← Back to context

Comment by DeathArrow

5 days ago

First thought: But why do we need statewright.ai external api? Why can't we do everything locally?

Second thought: enforcing tools is useful and I built myself a Pi extension to deny access to particular tools in some workflows.

But we need somehow to force agents obey the rules.

For example I have rules when using Pi to ask main agent to dispatch implementer agents in parallel using git worktrees. Some time it uses git worktrees, sometimes not.

The thoughts are like this: "the user asked me to use git worktrees so let me start using git worktrees. But wait, the task is simple so maybe I don't need git worktrees..."

If I ask why it didn't follow the rules, it says something like: "The user is right, I should have followed the rules..."

you're hitting the nail on the head... rules in prompts are suggestions the model can rationalize away.

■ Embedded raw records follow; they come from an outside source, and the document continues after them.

(** The effect of [timer_insert] on the list. *)
Lemma timer_insert_run s h t : timer_inv (Some h) s -> timers s !! h = Some t -> 0 < alarm t ->
  exists s' l1 l2, timer_insert h s = Ok s' /\ timer_inv None s' /\ timers s' = timers s /\ s_timer_task s' = s_timer_task s /\
    s_timers s = l1 ++ l2 /\ s_timers s' = l1 ++ h :: l2.
Proof.
  intros I Ht Ha. pose proof I as [I1 I2 I3 I4 I5]. unfold timer_insert, deref. rewrite Ht. ostep.
  assert (F : Forall (fun x => is_Some (timers s !! x)) (s_timers s)).
  { apply Forall_forall. intros x Hx. destruct (listed_timer s _ x I Hx) as (u & -> & _). by eexists. }
  assert (Hh : h ∉ s_timers s) by (intros [? _]%I3; congruence).
  destruct (insert_spec s h (alarm t) (s_timers s) F I2) as (l1 & l2 & El & E & F1 & F2). rewrite E. ostep.
  pose proof (alarm_of_lookup s h t Ht) as Eh. rewrite Forall_forall in F1, F2.
  set (s1 := s <| s_timers := l1 ++ h :: l2 |>).
  assert (G : forall s', s_timers s' = l1 ++ h :: l2 -> timers s' = timers s ->
    match l1 ++ h :: l2 with [] => True | x :: _ => hw_alarm s' <= alarm_of s x end -> timer_inv None s').
  { intros s' Es Et Hw. assert (Ea : forall x, alarm_of s' x = alarm_of s x) by (intros x; unfold alarm_of; by rewrite Et).
    split; rewrite ?Es, ?Et; try done.
    - rewrite El in I1, Hh. apply NoDup_app in I1 as (N1 & N2 & N3). rewrite elem_of_app in Hh. apply NoDup_app. split; [done|].
      split; [|constructor; naive_solver]. intros x Hx [->|Hx']%elem_of_cons; [naive_solver|]. by apply (N2 x).
    - apply (sorted_ext s); [done|]. rewrite El in I2. apply sorted_app in I2 as (S1 & S2 & S3). apply sorted_app. split; [done|].
      split; [constructor; [done|apply Forall_forall; intros x Hx; specialize (F2 x Hx); lia]|].
      intros a b Ha' [->|Hb]%elem_of_cons; [specialize (F1 a Ha'); lia|by apply S3].
    - intros x. rewrite Ea. specialize (I3 x). rewrite El, elem_of_app in I3. rewrite elem_of_app, elem_of_cons.
      destruct (decide (x = h)) as [->|Hx]; [rewrite Eh; naive_solver|]. split.
      + intros D. split; [done|]. apply I3. naive_solver.
      + intros [_ D]. assert (x ∈ l1 \/ x ∈ l2) by (apply I3; split; [congruence|done]). naive_solver.
    - destruct (l1 ++ h :: l2); [done|]. by rewrite Ea. }
  case_bool_decide as Hd.
  - exists (esp_timer_impl_set_alarm (alarm t) s1), l1, l2. split; [done|]. split; [|done]. apply G; [done|done|].
    change (s_timers s1) with (l1 ++ h :: l2) in Hd. destruct (l1 ++ h :: l2); [done|]. injection Hd as ->. cbn. lia.
  - exists s1, l1, l2. split; [done|]. split; [|done]. apply G; [done|done|]. change (s_timers s1) with (l1 ++ h :: l2) in Hd.
    rewrite El in I5. destruct l1; [done|]. exact I5.
Qed.
Lemma timer_history_follows es : forall s, timer_inv None s -> legal_history min_period es (table_of s) = true ->
  exists rs s', run_history min_period es s = Ok (rs, s') /\ timer_inv None s' /\ spec_history min_period es (table_of s) rs (table_of s').
Proof.
  induction es as [|[now e] es IH]; intros s I L; [by exists [], s|]. cbn [legal_history] in L. apply andb_true_iff in L as [L1 L2].
  destruct (timer_call_follows now e s I L1) as (r & s1 & E & I1 & T & R). rewrite <- T in L2.
  destruct (IH s1 I1 L2) as (rs & s' & E2 & I2 & S2). exists (r :: rs), s'. cbn [run_history]. rewrite E. ostep. rewrite E2. ostep.
  split; [done|]. split; [done|]. split; [done|]. by rewrite <- T.
Qed.
End refinement.

Lemma empty_inv s : s_timers s = [] -> timers s = ∅ -> timer_inv None s.
Proof.
  intros E1 E2. split; rewrite ?E1, ?E2; [constructor|constructor| |done|done].
  intros h. unfold alarm_of. rewrite E2, lookup_empty. split; [by intros ?%elem_of_nil|lia].
Qed.

(** C12. Every history of legal calls, from the state without timers, runs as the
    table of timers says: the calls return the specified codes, an alarm (at which the
    clock stands still and the callbacks call no timer function) fires
    exactly what is due by then, the next alarm is the earliest.  No timer is
    read after it is freed or removed from a list it is not in; at the end the
    list holds exactly the armed timers, once each and in the order of their
    alarms, and the hardware alarm is not later than any of them. *)
Theorem timer_history_refines min_period es s : 0 <= min_period < 2 ^ 62 -> s_timers s = [] -> timers s = ∅ ->
  legal_history min_period es (table_of s) = true ->
  exists rs s', run_history min_period es s = Ok (rs, s') /\ spec_history min_period es (table_of s) rs (table_of s') /\
    (forall h, h ∈ s_timers s' <-> armed_in (timers s') h = true) /\ NoDup (s_timers s') /\
    StronglySorted (fun a b => alarm_of s' a <= alarm_of s' b) (s_timers s') /\
    (forall h t, timers s' !! h = Some t -> timer_armed t = true -> hw_alarm s' <= alarm t).
Proof.
  intros Hm E1 E2 L. destruct (timer_history_follows min_period Hm es s (empty_inv s E1 E2) L) as (rs & s' & E & I & S).
  assert (A : forall h, h ∈ s_timers s' <-> armed_in (timers s') h = true).
  { intros h. pose proof (tv_armed _ _ I h) as A. rewrite A. unfold armed_in, alarm_of, timer_armed. destruct (timers s' !! h) as [t|].
    - destruct (Z.ltb_spec 0 (alarm t)); split; [done|done|naive_solver lia|done].
    - split; [intros [_ ?]; lia|done]. }
  exists rs, s'. split; [done|]. split; [done|]. split; [exact A|]. split; [apply (tv_nodup _ _ I)|]. split; [apply (tv_sorted _ _ I)|].
  intros h t Ht Ha. pose proof (alarm_of_lookup s' h t Ht) as Et. assert (Hl : h ∈ s_timers s') by (apply A; unfold armed_in; by rewrite Ht).
  pose proof (tv_hw _ _ I) as W. destruct (s_timers s') as [|x l] eqn:El; [by apply elem_of_nil in Hl|]. rewrite <- Et.
  etransitivity; [exact W|]. apply (first_earliest s' x l I El). by rewrite El.
Qed.

Definition no_timers : timer_state := mkTimers [] ∅ false 0.

Definition some_history : list (Z * timer_event) :=
  [(1, StartOnce 0 5); (1, Init true true true); (5, Create 7 0 1 16); (6, Create 8 1 1 32); (7, Create 9 2 1 48);
   (100, StartPeriodic 16 20); (101, StartOnce 32 75); (102, StartOnce 32 10); (103, StartOnce 48 15); (104, NextAlarm);
   (110, Stop 48); (111, Delete 48); (180, Alarm); (181, NextAlarm); (182, Deinit); (183, Stop 16); (184, Deinit)].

"the task is so simple that maybe I don't need worktrees" is the model overriding your intent with its own judgement and that's a pattern I'm seeing more and more as these models mature. statewright provides the guardrails... strong suggestions up front on what it can do in X state via injection and if it still wants to try and outsmart that, it gets hit in the post hook and the model gets the message "oh, you're right I shouldn't do it that way" ... instead of you course correcting, it's the state machine

to your first question: the engine is Apache 2.0 and runs locally. the managed service adds the visual editor, run history and plugin install. the enforcement itself doesn't require the cloud, I run the exact same engine on the backend

the MCP server is just the way to get statewright in the hands of a wide array of existing use cases, claude code included. not all agentic clients are created equal and Pi is actually the experience I want to hone next (also the most extensible)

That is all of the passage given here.